++++ Provided entries ++++
(** * Offline capture and reconciliation: the durable queue and its sync engine

    A shallow embedding of [src/react-app/utils/offlineStorage.ts]:
    the [OfflineStorageManager] (IndexedDB object store [interviews]),
    the [SyncManager] (drain, upload, force-sync, automatic triggers) and
    the enqueue path of the [useOfflineStorage] hook; then the survey
    cache, the worker's sessions, the geographic distribution of the
    [StatisticalCalculator] and the [ResponseRandomizer].

    Conventions of the embedding.
    - The object store [interviews] (key path [id]) is a finite map from
      primary key to record; index and store scans list records by
      ascending primary key, as IndexedDB does.
    - An [async] method is a state transformer returning how its promise
      ends: resolved, rejected, or never settled.
    - JavaScript numbers that hold counters, identifiers and instants are
      integers ([Z]); instants are milliseconds since the epoch (the source
      stores their ISO-8601 rendering). Where the source divides, the
      quotient is computed on doubles ([float]).
    - Once the database is open, IndexedDB requests succeed; opening it may
      fail. A storage manager holds its handle [db] and the promise
      [initPromise] of an opening in flight; an opening in flight completes
      when a caller waits for it, or on its own between two operations.
    - Every [fetch] settles (with a response or a network error). *)

From Stdlib Require Import ZArith String Floats Uint63.
From stdpp Require Import base strings list gmap sorting.
(** C6: when lines 64 to 82 of a call yield a request, the amount and the
    quantity of its item came from the caller's numbers through their text,
    [Decimal(str(x))]; the total of an item with finite amounts is the
    product of the two, as rational numbers, with nothing rounded; and for
    19.99 and 3.0, the item being as given to the library, the total is
    59.970, which is 5997/100. *)
Theorem C6_exact_decimal_total a self w (held : bool)
    (res : run_result (outcome IncomeRequest.t * NalogoService) W)
    (request : IncomeRequest.t) :
  run (build_request_with a self) w held = Some res →
  (returned res).1 = Returned request →
  ∃ amount' quantity' item total,
    Decimal_of_str (float_str (arg_amount a)) = Returned amount'
    ∧ Decimal_of_str (float_str (arg_quantity a)) = Returned quantity'
    ∧ IncomeServiceItem_new
        (IncomeServiceItem.Build (arg_item_name a) amount' quantity')
      = Returned item
    ∧ get_total_amount item = Returned total
    ∧ (is_finite (IncomeServiceItem.amount item) = true →
       is_finite (IncomeServiceItem.quantity item) = true →
       is_finite total = true
       ∧ (Decimal_value total
          == Decimal_value (IncomeServiceItem.amount item)
             * Decimal_value (IncomeServiceItem.quantity item))%Q)
    ∧ (float_str (arg_amount a) = "19.99" →
       float_str (arg_quantity a) = "3.0" →
       item = IncomeServiceItem.Build (arg_item_name a) amount' quantity' →
       total = DecFinite false 59970 (-3)
       ∧ Decimal_str total = "59.970"
       ∧ (Decimal_value total == 5997 # 100)%Q).
Proof.
  intros Hr Hq.
  destruct (run_build_request _ _ _ _ _ _ Hr Hq)
    as (r0 & _ & item & total & (a' & q' & Ha & Hq' & Hi & Ht) & _).
  exists a', q', item, total. repeat (split; [assumption|]). split.
  - apply get_total_amount_exact, Ht.
  - intros Ea Eq ->. rewrite Ea in Ha. rewrite Eq in Hq'.
    vm_compute in Ha, Hq'. injection Ha as <-. injection Hq' as <-.
    vm_compute in Ht. injection Ht as <-.
    split; [reflexivity|]. split; reflexivity.
Qed.
End Receipts.

(** ** Calls that share the lock *)

Lemma holders_insert (ts : list task) (i : nat) (t t' : task) :
  ts !! i = Some t →
  holders (<[i := t']> ts) + holds_lock t = holders ts + holds_lock t'.
Proof.
  unfold holders. revert i.
  induction ts as [|t0 ts IH]; intros [|i] Hi; simpl in *; try discriminate.
  - injection Hi as ->. lia.
  - specialize (IH i Hi). unfold fmap in IH. lia.
Qed.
++++
[Activity]
Retype the material word for word, including every line.

[Exercise result]
(** * Offline capture and reconciliation: the durable queue and its sync engine

    A shallow embedding of [src/react-app/utils/offlineStorage.ts]:
    the [OfflineStorageManager] (IndexedDB object store [interviews]),
    the [SyncManager] (drain, upload, force-sync, automatic triggers) and
    the enqueue path of the [useOfflineStorage] hook; then the survey
    cache, the worker's sessions, the geographic distribution of the
    [StatisticalCalculator] and the [ResponseRandomizer].

    Conventions of the embedding.
    - The object store [interviews] (key path [id]) is a finite map from
      primary key to record; index and store scans list records by
      ascending primary key, as IndexedDB does.
    - An [async] method is a state transformer returning how its promise
      ends: resolved, rejected, or never settled.
    - JavaScript numbers that hold counters, identifiers and instants are
      integers ([Z]); instants are milliseconds since the epoch (the source
      stores their ISO-8601 rendering). Where the source divides, the
      quotient is computed on doubles ([float]).
    - Once the database is open, IndexedDB requests succeed; opening it may
      fail. A storage manager holds its handle [db] and the promise
      [initPromise] of an opening in flight; an opening in flight completes
      when a caller waits for it, or on its own between two operations.
    - Every [fetch] settles (with a response or a network error). *)

From Stdlib Require Import ZArith String Floats Uint63.
From stdpp Require Import base strings list gmap sorting.
(** C6: when lines 64 to 82 of a call yield a request, the amount and the
    quantity of its item came from the caller's numbers through their text,
    [Decimal(str(x))]; the total of an item with finite amounts is the
    product of the two, as rational numbers, with nothing rounded; and for
    19.99 and 3.0, the item being as given to the library, the total is
    59.970, which is 5997/100. *)
Theorem C6_exact_decimal_total a self w (held : bool)
    (res : run_result (outcome IncomeRequest.t * NalogoService) W)
    (request : IncomeRequest.t) :
  run (build_request_with a self) w held = Some res →
  (returned res).1 = Returned request →
  ∃ amount' quantity' item total,
    Decimal_of_str (float_str (arg_amount a)) = Returned amount'
    ∧ Decimal_of_str (float_str (arg_quantity a)) = Returned quantity'
    ∧ IncomeServiceItem_new
        (IncomeServiceItem.Build (arg_item_name a) amount' quantity')
      = Returned item
    ∧ get_total_amount item = Returned total
    ∧ (is_finite (IncomeServiceItem.amount item) = true →
       is_finite (IncomeServiceItem.quantity item) = true →
       is_finite total = true
       ∧ (Decimal_value total
          == Decimal_value (IncomeServiceItem.amount item)
             * Decimal_value (IncomeServiceItem.quantity item))%Q)
    ∧ (float_str (arg_amount a) = "19.99" →
       float_str (arg_quantity a) = "3.0" →
       item = IncomeServiceItem.Build (arg_item_name a) amount' quantity' →
       total = DecFinite false 59970 (-3)
       ∧ Decimal_str total = "59.970"
       ∧ (Decimal_value total == 5997 # 100)%Q).
Proof.
  intros Hr Hq.
  destruct (run_build_request _ _ _ _ _ _ Hr Hq)
    as (r0 & _ & item & total & (a' & q' & Ha & Hq' & Hi & Ht) & _).
  exists a', q', item, total. repeat (split; [assumption|]). split.
  - apply get_total_amount_exact, Ht.
  - intros Ea Eq ->. rewrite Ea in Ha. rewrite Eq in Hq'.
    vm_compute in Ha, Hq'. injection Ha as <-. injection Hq' as <-.
    vm_compute in Ht. injection Ht as <-.
    split; [reflexivity|]. split; reflexivity.
Qed.
End Receipts.

(** ** Calls that share the lock *)

Lemma holders_insert (ts : list task) (i : nat) (t t' : task) :
  ts !! i = Some t →
  holders (<[i := t']> ts) + holds_lock t = holders ts + holds_lock t'.
Proof.
  unfold holders. revert i.
  induction ts as [|t0 ts IH]; intros [|i] Hi; simpl in *; try discriminate.
  - injection Hi as ->. lia.
  - specialize (IH i Hi). unfold fmap in IH. lia.
Qed.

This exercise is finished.